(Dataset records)
###

Lemma inv_same D E w w' : same w w' -> inv_ex D E w -> inv_ex D E w'.
Proof.
  intros [Hp Hs Hd He Hh Hds Ho Hb] [Hm Hhist Hsend Hl]. split.
  - rewrite <- Hp, <- Hd, <- He. by eapply main_same.
  - rewrite <- Hh. by eapply history_same.
  - by rewrite <- Hds, <- Ho.
  - eapply listeners_same; [exact Hs|]. intros l b Hlb. destruct (Hb l b Hlb) as (b' & Hb' & <-). eauto.
Qed.

(** ** Computations that keep all that the invariants read *)

Definition framed {A} (m : eff A) : Prop := forall w, same w (m w).2.

Lemma framed_ret {A} (a : A) : framed (mret a).
Proof. by intros w. Qed.
Lemma framed_throw {A} err : framed (throw err : eff A).
Proof. by intros w. Qed.
Lemma framed_lift {A} (m : exc js_error A) : framed (lift m).
Proof. by intros w. Qed.
Lemma framed_get {A} (f : Reactive -> A) : framed (get f).
Proof. by intros w. Qed.
Lemma framed_modify f : (forall w, same w (f w)) -> framed (modify f).
Proof. intros H w. apply H. Qed.
Lemma framed_bind {A B} (m : eff A) (k : A -> eff B) : framed m -> (forall a, framed (k a)) -> framed (m ≫= k).
Proof.
  intros Hm Hk w. unfold mbind, eff_bind. specialize (Hm w). destruct (m w) as [[a|err] w']; [|done].
  cbn in Hm. etransitivity; [exact Hm|apply Hk].
Qed.
Lemma framed_when b m : framed m -> framed (when b m).
Proof. destruct b; [done|intros _; apply framed_ret]. Qed.
Lemma framed_attempt {A} (m : eff A) : framed m -> framed (attempt m).
Proof. intros H w. specialize (H w). unfold attempt. by destruct (m w). Qed.
Lemma framed_for_each {A} (f : A -> eff unit) l : (forall a, framed (f a)) -> framed (for_each f l).
Proof. intros H. induction l as [|a l IH]; cbn; [apply framed_ret|by apply framed_bind]. Qed.

Lemma framed_entry_of e : framed (entry_of e).
Proof. apply framed_bind; [apply framed_get|]. intros [x|]; [apply framed_ret|apply framed_throw]. Qed.
Lemma framed_listener_of l : framed (listener_of l).
Proof. apply framed_bind; [apply framed_get|]. intros [x|]; [apply framed_ret|apply framed_throw]. Qed.

Lemma same_store_alter st e f : (forall x, core_of (f x) = core_of x) -> same_store st (alter f e st).
Proof.
  intros H e'. destruct (decide (e = e')) as [->|Hne]; [|by rewrite lookup_alter_ne].
  rewrite lookup_alter_eq. destruct (st !! e') as [x|]; [|done]. cbn. by rewrite H.
Qed.

Lemma framed_update_entry e f : (forall x, core_of (f x) = core_of x) -> framed (update_entry e f).
Proof. intros H w. split; cbn; eauto; try done. by apply same_store_alter. Qed.

Lemma framed_update_listener l f : (forall b, l_entry (f b) = l_entry b) -> framed (update_listener l f).
Proof.
  intros H w. split; cbn; try done. intros k b'. rewrite lookup_alter. case_decide as Hk; [subst|by eauto].
  destruct (bindings w !! k) as [b|]; cbn; [|discriminate]. intros [= <-]. eauto.
Qed.

End inv.

(** The same but for fields that do not matter. *)
Ltac same_fields := intros; split; cbn; first [done | reflexivity | solve [eauto]].

Ltac frame :=
  repeat first
    [ progress intros
    | apply framed_ret | apply framed_throw | apply framed_lift | apply framed_get
    | apply framed_entry_of | apply framed_listener_of
    | apply framed_update_entry; intros; reflexivity
    | apply framed_update_listener; intros; reflexivity
    | apply framed_modify; solve [same_fields]
    | apply framed_when | apply framed_attempt | apply framed_for_each
    | apply framed_bind
    | match goal with |- framed (match ?m with _ => _ end) => destruct m end
    | match goal with |- framed (if ?m then _ else _) => destruct m end ].

Section removal.
Context {options : ReactiveOptions} (Q : string -> Z -> Observation).
Implicit Types (w : Reactive) (x : QueryEntry) (st : gmap nat QueryEntry).

Lemma framed_readNow : framed readNow.
Proof. unfold readNow, clock_reading. apply framed_bind; [same_fields|]; frame. Qed.
Lemma framed_new_generation : framed new_generation.
Proof. unfold new_generation, nextGeneration. apply framed_bind; [same_fields|]; frame. Qed.
Lemma framed_highWaterMark : framed highWaterMark.
Proof. unfold highWaterMark, clock_reading. apply framed_bind; [same_fields|]; frame. Qed.
Lemma framed_assertSubscriptionIdentity s i : framed (assertSubscriptionIdentity s i).
Proof. unfold assertSubscriptionIdentity. frame. Qed.

Lemma framed_detach l : framed (detach l).
Proof. unfold detach. frame. Qed.
(** ** Removing an entry *)

Definition gone x : QueryEntry :=
  set_evaluation None (set_evaluationGeneration (evaluationGeneration x + 1) (set_removed true x)).

Record removal (e : nat) w w' : Prop := {
  rm_publication : publication w = publication w';
  rm_store : same_store (alter gone e (store w)) (store w');
  rm_deps : deps w' = DependencyIndex.detach e (deps w);
  rm_evaluations : evaluations w = evaluations w';
  rm_history : resume_history w' = History.clear e (resume_history w);
  rm_deliveries : deliveries w = deliveries w';
  rm_outbox : outbox w = outbox w';
  rm_bindings l b' : bindings w' !! l = Some b' -> exists b, bindings w !! l = Some b /\ l_entry b = l_entry b';
}.

Lemma removal_same e w w1 w2 : removal e w w1 -> same w1 w2 -> removal e w w2.
Proof.
  intros [? ? ? ? ? ? ? Hb] [? ? ? ? ? ? ? Hb']. split; [congruence|by etransitivity|congruence..|].
  intros l y Hy. destruct (Hb' l y Hy) as (y' & Hy' & <-). apply (Hb l y' Hy').
Qed.

Lemma entry_of_bind {A} e x w (k : QueryEntry -> eff A) : store w !! e = Some x -> (entry_of e ≫= k) w = k x w.
Proof. intros Hx. unfold entry_of, mbind, eff_bind, get. by rewrite Hx. Qed.

Lemma run_update_entry {A} e f w (k : unit -> eff A) :
  (update_entry e f ≫= k) w = k tt (set_store (alter f e (store w)) w).
Proof. done. Qed.

Lemma entry_of_missing {A} e w (k : QueryEntry -> eff A) : store w !! e = None ->
  (entry_of e ≫= k) w = (Throw (TypeError "Cannot read properties of undefined"%string), w).
Proof. intros Hx. unfold entry_of, mbind, eff_bind, get. by rewrite Hx. Qed.

Lemma removeEntry_removal e x w : store w !! e = Some x -> removed x = false -> removal e w (removeEntry e w).2.
Proof.
  intros Hx Hr. unfold removeEntry. rewrite (entry_of_bind _ _ _ _ Hx), Hr.
  assert (Hb : forall w', bindings w' = bindings w -> forall l b', bindings w' !! l = Some b' ->
    exists b, bindings w !! l = Some b /\ l_entry b = l_entry b') by (intros w' ->; eauto).
  unfold mbind, eff_bind, update_entry, modify, when.
  case_bool_decide as Hd; case_bool_decide as He; cbn -[for_each];
    (eapply removal_same; [|apply framed_for_each; intros; apply framed_detach]; split; cbn; try done);
    try (by apply Hb).
  all: intros e'; rewrite !lookup_alter; case_decide; [subst e'; rewrite Hx|done]; cbn.
  all: rewrite ?decide_True by done; try done.
  all: assert (Hn : evaluation x = None) by (destruct (evaluation x); naive_solver).
  all: clear He Hb Hx; destruct x; cbn in *; by subst.
Qed.

(** ** The invariants after a removal *)

Lemma dense_alter {A} (m : gmap nat A) e f : dense m -> dense (alter f e m).
Proof.
  intros H k. assert (Hs : size (alter f e m) = size m).
  { rewrite <- !size_dom. by rewrite dom_alter_L. }
  rewrite Hs, <- elem_of_dom, dom_alter_L, elem_of_dom. apply H.
Qed.

Lemma readSets_detach e (d : DependencyIndex.Store (K := string)) : readSets (DependencyIndex.detach e d) = readSets d.
Proof. done. Qed.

###

Activity:
Reproduce exactly, please, only the lines from the start of the data above to the line that contains "- by rewrite <- Hds, <- Ho.", with both ends kept.

Reply:
Lemma inv_same D E w w' : same w w' -> inv_ex D E w -> inv_ex D E w'.
Proof.
  intros [Hp Hs Hd He Hh Hds Ho Hb] [Hm Hhist Hsend Hl]. split.
  - rewrite <- Hp, <- Hd, <- He. by eapply main_same.
  - rewrite <- Hh. by eapply history_same.
  - by rewrite <- Hds, <- Ho.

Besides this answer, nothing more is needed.